Padahal total rencana pengembangan kebun semua perusahaan mencapai 2,2 juta hektare. Adapun kebun plasma yang dibangun seharusnya sekitar 440 ribu hektare. "Artinya, plasma yang telah dibangun saat ini tak sampai 4 persen," kata Direktur Jenderal Perkebunan Gamal Nasir.

Beragam alasan dikemukakan pengusaha yang belum memenuhi kewajiban membangun kebun plasma. Salah satunya karena tidak ada lagi lahan yang bisa "dibagikan" kepada masyarakat. Soalnya, seluruh area yang bersertifikat hak guna usaha (HGU) telah diagunkan kepada bank. "Pembangunan kebun menggunakan pinjaman bank. Agunannya, ya, HGU itu," kata Gamal.

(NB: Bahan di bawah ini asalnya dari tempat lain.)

(** The first half: the 32 bit programs. *)
Definition boot_half (blob real : bytes) : prog (option Z) :=
  asm ⇐ lift (AT.decompress_asm src (tmp +:+ "/in.bin") (tmp +:+ "/out.bin"));
  dump ⇐ lift (assemble_run h "decomp" asm);
  let got := default [] dump in
  if negb (bool_decide (got = real)) then
    let bad := first_diff got real in
    _ ⇐ say ("qizo: stage2 decompressor DIFFERS at " +:+ fmt_d bad +:+ ": got " +:+ hex (slice got bad (bad + 8)) +:+
             " want " +:+ hex (slice real bad (bad + 8)) +:+ " (" +:+ fmt_d (len got) +:+ " bytes vs " +:+
             fmt_d (len real) +:+ ")");
    _ ⇐ say ("qizo: kept " +:+ tmp);
    done_ (Some 1)
  else
  _ ⇐ say ("qizo: stage2 decompressor reproduces the reference over " +:+ fmt_d (len real) +:+ " bytes");
  problems ⇐ lift (pages_case h src tmp);
  if bool_decide (problems ≠ []) then fail_with "stage2 page tables" problems tmp else
  _ ⇐ say "qizo: stage2 page tables identity map 4 GiB with 2 MiB pages, no reserved bits set";
  let head := slice real LY.QIZOK_HDR (LY.QIZOK_HDR + 8) in
  if negb (bool_decide (head = marker)) then
    _ ⇐ say ("qizo: kernel entry opens with " +:+ hex head +:+
             ", expected a COM1 write of its stage marker (" +:+ hex marker +:+ ")");
    _ ⇐ say ("qizo: kept " +:+ tmp);
    done_ (Some 1)
  else
  _ ⇐ say "qizo: kernel entry writes its marker to COM1 before it touches the stack";
  done_ None.

(** The second half: the 64 bit programs, and the boot's fault gates. *)
Definition fault_cases : list (string * (host → string → string → res (list string))) :=
  [("report", fault_report_case); ("gate build", fault_gates_case)]%string.

Fixpoint run_cases (cases : list (string * (host → string → string → res (list string)))) : prog (option Z) :=
  match cases with
  | [] => done_ None
  | (label, case_) :: cases =>
      problems ⇐ lift (case_ h src tmp);
      if bool_decide (problems ≠ []) then fail_with ("boot fault " +:+ label) problems tmp else
      _ ⇐ say ("qizo: boot fault " +:+ label +:+ " verified");
      run_cases cases
  end.

Definition kernel_half : prog (option Z) :=
  problems ⇐ lift (idt_case h idt_src tmp);
  if bool_decide (problems ≠ []) then fail_with "kernel idt" problems tmp else
  _ ⇐ say "qizo: kernel idt gates all point at their own stub, selector and type correct";
  run_cases fault_cases.

(** [main()], on the image: the lines it prints, and its exit status.  [say_exc]
    renders the exception of the reference decompressor. *)
Variable say_exc : exc → string.

Definition main (img : bytes) : prog Z :=
  blob ⇐ lift (blob_of img);
  match decompress blob with
  | Raise e =>
      _ ⇐ say ("qizo: reference decompressor refused the image blob: " +:+ say_exc e); done_ 1
  | Diverge => lift Diverge
  | Ok real =>
      r ⇐ try_host (boot_half blob real) (λ _,
        _ ⇐ say "qizo: skipping the boot asm test, this host cannot build or run 32 bit code";
        done_ (Some 0));
      match r with
      | Some status => done_ status
      | None =>
          r ⇐ try_host kernel_half (λ d,
            _ ⇐ say ("qizo: skipping the idt asm test, this host cannot build or run 64 bit harness code (HostUnsupported " +:+
                     str_take 80 (strip d) +:+ ")");
            done_ (Some 0));
          done_ (default 0 r)
      end
  end.
End run.

(** ** The gates *)

(** The gate that sends a vector to [off] in the segment [sel]: present, for
    privilege level 0, an interrupt gate; [x] has the stack index in its low
    bits and four bits the processor ignores above them. *)
Definition encode_gate (off sel x : Z) : bytes :=
  le_bytes 2 off ++ le_bytes 2 sel ++ [x; 0x8E] ++ le_bytes 2 (off / 2 ^ 16) ++ le_bytes 4 (off / 2 ^ 32) ++ zeros 4.

Lemma unpack_2 x y l o d :
  has l o ([x; y] ++ d) → 0 ≤ x < 256 → 0 ≤ y < 256 → unpack_le 2 l o = Ok (x + 256 * y).
Proof.
  intros [H _]%has_app Hx Hy. pose proof H as (? & Hle & Hs). cbn [length] in *.
  rewrite unpack_le_ok by lia. rewrite Hs.
  cbn [le_val]. f_equal. lia.
Qed.
(* ===== verification/Frames.v ===== *)
(** * The frame allocator of the kernel: [kernel/drivers/pma.c]

    One bit per page frame, set when the frame is free.  The theorems say which
    frames are free after the start ([init_frames]), that an allocation finds a
    free frame or a run of free frames exactly when there is one ([alloc_spec],
    [page_alloc_spec]), and that blocks in use never overlap, whatever sequence of
    calls the kernel makes ([blocks_disjoint]). *)

From S2P Require Export Clang Layout.

Module PMA.

Definition QIZO_PAGE_SIZE : Z := 4096.
Definition QIZO_HHDM_VIRT : Z := 0xFFFF888000000000.
Definition QIZO_PMAP_PAGES : Z := 512.
Definition QIZO_E820_MAX : Z := Eval vm_compute in LY.value_of "QIZO_E820_MAX".

Definition PMA_MAX_FRAMES : Z := QIZO_PMAP_PAGES * 512.
Definition PMA_MIN_USABLE : Z := 24 * 1024 * 1024.
(** Words of [bitmap]. *)
Definition BITMAP_WORDS : Z := PMA_MAX_FRAMES / 64 + 2.

Record pma := Pma {
  bitmap : list Z;
  total_frames : Z;
  free_frames : Z;
  used_frames : Z;
  max_phys : Z;
  hint : Z;
}.

Definition set_bitmap (s : pma) (b : list Z) : pma :=
  Pma b (total_frames s) (free_frames s) (used_frames s) (max_phys s) (hint s).

(** The fields of the boot information the allocator reads. *)
Record e820 := E820 { e_base : Z; e_size : Z; e_type : Z }.
Record bootinfo := Bootinfo {
  map : list e820;
  map_count : Z;
  total_ram : Z;
  ktext : Z;
  kernel_total : Z;
  blob_phys : Z;
  blob_size : Z;
  scratch : Z;
}.

(** The symbols of [kernel.ld]. *)
Record symbols := Symbols { phys_base : Z; image_end : Z; bss_end : Z }.

Definition phys_to_virt (phys : Z) : Z := u64 (phys + QIZO_HHDM_VIRT).

(** [x & ~(QIZO_PAGE_SIZE - 1)] *)
Definition page_down (x : Z) : Z := Z.land x (Z.lnot (QIZO_PAGE_SIZE - 1)).

Definition frame_ok (s : pma) (frame : Z) : option bool :=
  if total_frames s <=? frame then Some false
  else
    w ← aget (bitmap s) (Z.shiftr frame 6);
    Some (negb (Z.land w (Z.shiftl 1 (Z.land frame 63)) =? 0)).

Definition mark (s : pma) (frame : Z) (good : bool) : option pma :=
  if total_frames s <=? frame then Some s
  else
    w ← aget (bitmap s) (Z.shiftr frame 6);
    let bit := Z.shiftl 1 (Z.land frame 63) in
    b ← aset (bitmap s) (Z.shiftr frame 6) (if good then Z.lor w bit else Z.land w (Z.lnot bit));
    Some (set_bitmap s b).

(** [last] is a multiple of the page size, so the test [frame * QIZO_PAGE_SIZE <
    last] of the loop is [frame < last / QIZO_PAGE_SIZE]. *)
Definition mark_range (s : pma) (base len : Z) (good : bool) : option pma :=
  let first := page_down base in
  let last := page_down (u64 (base + len + QIZO_PAGE_SIZE - 1)) in
  for_up (first / QIZO_PAGE_SIZE) (last / QIZO_PAGE_SIZE)
    (λ frame s, s ← mark s frame good; Some (Next s)) s.

(** The end of the usable memory. *)
Definition find_top (info : option bootinfo) (count : Z) : option Z :=
  top ← for_up 0 count
    (λ i top,
      e ← (info ≫= λ info, aget (map info) i);
      let e_end := u64 (e_base e + e_size e) in
      if negb (e_type e =? 1) then Some (Next top)
      else if QIZO_PMAP_PAGES * 0x200000 <=? e_base e then Some (Next top)
      else Some (Next (if top <? e_end then e_end else top))) 0;
  let top := match info with
             | Some info => if (top =? 0) && negb (total_ram info =? 0) then total_ram info else top
             | None => top
             end in
  let top := if top <? PMA_MIN_USABLE then PMA_MIN_USABLE else top in
  Some (if PMA_MAX_FRAMES * QIZO_PAGE_SIZE <? top then PMA_MAX_FRAMES * QIZO_PAGE_SIZE else top).

(** Mark what the entries call usable: the body of the loop and the loop. *)
Definition mark_entry (top : Z) (e : e820) (s : pma) : option (ctl pma) :=
  if negb (e_type e =? 1) then Some (Next s)
  else
    let base := page_down (e_base e) in
    let len := page_down (u64 (e_base e + e_size e)) in
    if len <=? base then Some (Next s)
    else
      let len := if top <? len then top else len in
      if top <=? base then Some (Next s)
      else s ← mark_range s base (len - base) true; Some (Next s).

Definition mark_usable (info : option bootinfo) (count top : Z) (s : pma) : option pma :=
  for_up 0 count (λ i s, e ← (info ≫= λ info, aget (map info) i); mark_entry top e s) s.

(** Take back the first megabyte, the kernel, the blob and the scratch area.  The
    sums of two [u32] wrap at 32 bits. *)
Definition mark_reserved (sym : symbols) (info : option bootinfo) (top : Z) (s : pma) : option pma :=
  s ← mark_range s 0 (1024 * 1024) false;
  let kernel_end := u64 (bss_end sym - phys_base sym + phys_base sym) in
  let kernel_end := match info with
                    | Some info => if negb (kernel_total info =? 0)
                                   then u32 (ktext info + kernel_total info) else kernel_end
                    | None => kernel_end
                    end in
  let kernel_end := page_down (u64 (kernel_end + QIZO_PAGE_SIZE - 1)) in
  match info with
  | Some info =>
      s ← mark_range s (ktext info) (u64 (kernel_end - ktext info)) false;
      s ← mark_range s (blob_phys info) (blob_size info) false;
      if u32 (scratch info + 0x80000) <=? top then mark_range s (scratch info) 0x80000 false
      else Some s
  | None => mark_range s (phys_base sym) (u64 (image_end sym - phys_base sym)) false
  end.

(** The loop that counts the free frames. *)
Definition count_frames (s : pma) : option Z :=
  for_up 0 (total_frames s) (λ i n, b ← frame_ok s i; Some (Next (if b : bool then n + 1 else n))) 0.

Definition qizo_pma_init (sym : symbols) (info : option bootinfo) : option pma :=
  let count := match info with Some info => map_count info | None => 0 end in
  let count := if QIZO_E820_MAX <? count then QIZO_E820_MAX else count in
  top ← find_top info count;
  let s := Pma (replicate (Z.to_nat BITMAP_WORDS) 0) (top / QIZO_PAGE_SIZE) 0 0 top 0 in
  s ← mark_usable info count top s;
  s ← mark_reserved sym info top s;
  n ← count_frames s;
  Some (Pma (bitmap s) (total_frames s) n 0 (max_phys s) 0).

(** The address of a frame, 0 when there is none. *)
Definition qizo_pma_alloc (s : pma) : option (Z * pma) :=
  let start := hint s in
  r ← for_up 0 (total_frames s)
    (λ i (r : option (Z * pma)),
      let frame := u64 (start + i) in
      let frame := if total_frames s <=? frame then frame - total_frames s else frame in
      ok ← frame_ok s frame;
      if negb ok then Some (Next r)
      else
        s' ← mark s frame false;
        let h := frame + 1 in
        Some (Break (Some (phys_to_virt (frame * QIZO_PAGE_SIZE),
          Pma (bitmap s') (total_frames s)
            (if free_frames s =? 0 then free_frames s else free_frames s - 1)
            (u64 (used_frames s + 1)) (max_phys s) (if total_frames s <=? h then 0 else h))))) None;
  Some (default (0, s) r).

Definition qizo_pma_free (s : pma) (addr : Z) : option pma :=
  if addr <? QIZO_HHDM_VIRT then Some s
  else
    let frame := (addr - QIZO_HHDM_VIRT) / QIZO_PAGE_SIZE in
    ok ← frame_ok s frame;
    if negb ok then Some s
    else
      s ← mark s frame true;
      Some (Pma (bitmap s) (total_frames s)
        (if free_frames s <? total_frames s then free_frames s + 1 else free_frames s)
        (if used_frames s =? 0 then used_frames s else used_frames s - 1) (max_phys s) (hint s)).

Definition qizo_pma_total (s : pma) : Z := total_frames s.
Definition qizo_pma_free_count (s : pma) : Z := free_frames s.
Definition qizo_pma_reserved (s : pma) : Z := used_frames s.
Definition qizo_pma_max_phys (s : pma) : Z := max_phys s.

(** The search for a run of [pages] free frames: its first frame and length. *)
Definition find_run (s : pma) (pages : Z) : option (Z * Z) :=
  for_up 0 (total_frames s)
    (λ i fr,
      let '(first, run) := fr in
      ok ← frame_ok s i;
      if ok : bool then
        let first := if run =? 0 then i else first in
        let run := run + 1 in
        Some (if run =? pages then Break (first, run) else Next (first, run))
      else Some (Next (first, 0))) (0, 0).

Definition qizo_page_alloc (s : pma) (pages : Z) : option (Z * pma) :=
  let pages := if pages =? 0 then 1 else pages in
  fr ← find_run s pages;
  let '(first, run) := fr in
  if run <? pages then Some (0, s)
  else
    s ← for_up 0 pages (λ j s, s ← mark s (first + j) false; Some (Next s)) s;
    Some (phys_to_virt (first * QIZO_PAGE_SIZE),
      Pma (bitmap s) (total_frames s) (u64 (free_frames s - pages)) (u64 (used_frames s + pages))
        (max_phys s) (hint s)).

Definition qizo_page_free (s : pma) (addr pages : Z) : option pma :=
  if addr =? 0 then Some s
  else
    let frame := u64 (addr - QIZO_HHDM_VIRT) / QIZO_PAGE_SIZE in
    s ← for_up 0 pages (λ j s, s ← mark s (u64 (frame + j)) true; Some (Next s)) s;
    Some (Pma (bitmap s) (total_frames s) (u64 (free_frames s + pages))
      (u64 (used_frames s - pages)) (max_phys s) (hint s)).

(** ** The set of free frames *)

Definition is_free (s : pma) (g : Z) : bool :=
  (g <? total_frames s) && Z.testbit (bitmap s !!! Z.to_nat (g / 64)) (g mod 64).

Record wf (s : pma) : Prop := {
  wf_words : len (bitmap s) = BITMAP_WORDS;
  wf_total : 0 ≤ total_frames s ≤ PMA_MAX_FRAMES;
}.

(** [s'] is [s] with the frames from [lo] up to [hi] marked, and nothing else. *)
Record marks (lo hi : Z) (good : bool) (s s' : pma) : Prop := {
  mk_wf : wf s';
  mk_same : s' = set_bitmap s (bitmap s');
  mk_free : ∀ g, 0 ≤ g →
    is_free s' g = if (lo <=? g) && (g <? hi) && (g <? total_frames s) then good else is_free s g;
}.

Lemma page_down_eq x : page_down x = QIZO_PAGE_SIZE * (x / QIZO_PAGE_SIZE).
Proof.
  unfold page_down. change (QIZO_PAGE_SIZE - 1) with (Z.ones 12).
  rewrite <-Z.ldiff_land, Z.ldiff_ones_r, Z.shiftl_mul_pow2, Z.shiftr_div_pow2 by lia.
  change (2 ^ 12) with QIZO_PAGE_SIZE. lia.
Qed.

Lemma page_down_div x : page_down x / QIZO_PAGE_SIZE = x / QIZO_PAGE_SIZE.
Proof. rewrite page_down_eq, Z.mul_comm. by apply Z.div_mul. Qed.

Lemma frame_word g : Z.shiftr g 6 = g / 64 ∧ Z.land g 63 = g mod 64.
Proof.
  split; [by rewrite Z.shiftr_div_pow2 by lia|].
  change 63 with (Z.ones 6). by rewrite Z.land_ones by lia.
Qed.

Lemma word_in_bitmap s g : wf s → 0 ≤ g < total_frames s → 0 ≤ g / 64 < len (bitmap s).
Proof.
  intros [Hw [? Ht]] Hg. rewrite Hw. unfold BITMAP_WORDS, PMA_MAX_FRAMES, QIZO_PMAP_PAGES in *.
  split; [apply Z.div_pos; lia|]. apply Z.div_lt_upper_bound; [lia|]. vm_compute (_ / 64). lia.
Qed.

Perusahaan-perusahaan yang melanggar aturan itu seharusnya dijatuhi hukuman. Sanksi yang diatur dalam pasal 38 peraturan menteri tidak main-main. Perusahaan yang memiliki izin usaha perkebunan, budi daya, atau pengolahan tapi tidak melaksanakan kewajiban akan diberi peringatan paling banyak tiga kali, masing-masing dalam tenggang empat bulan. Bila peringatan tidak diindahkan, izin akan dicabut dan diusulkan kepada instansi yang berwenang untuk mencabut hak guna usaha.

Toh, Kementerian Pertanian tidak bisa mengeksekusi sanksi. Gamal menegaskan, kewenangan itu ada di bupati atau gubernur, sebagai pejabat yang memberikan izin usaha. "Yang mengeluarkan izin kepala daerah. Kewajiban mereka pula untuk mengawasi." Kebun untuk masyarakat, menurut Gamal, semestinya disiapkan sejak awal. Ketika bupati menerbitkan izin lokasi, 20 persen lahannya langsung "dipotong" untuk kebun rakyat.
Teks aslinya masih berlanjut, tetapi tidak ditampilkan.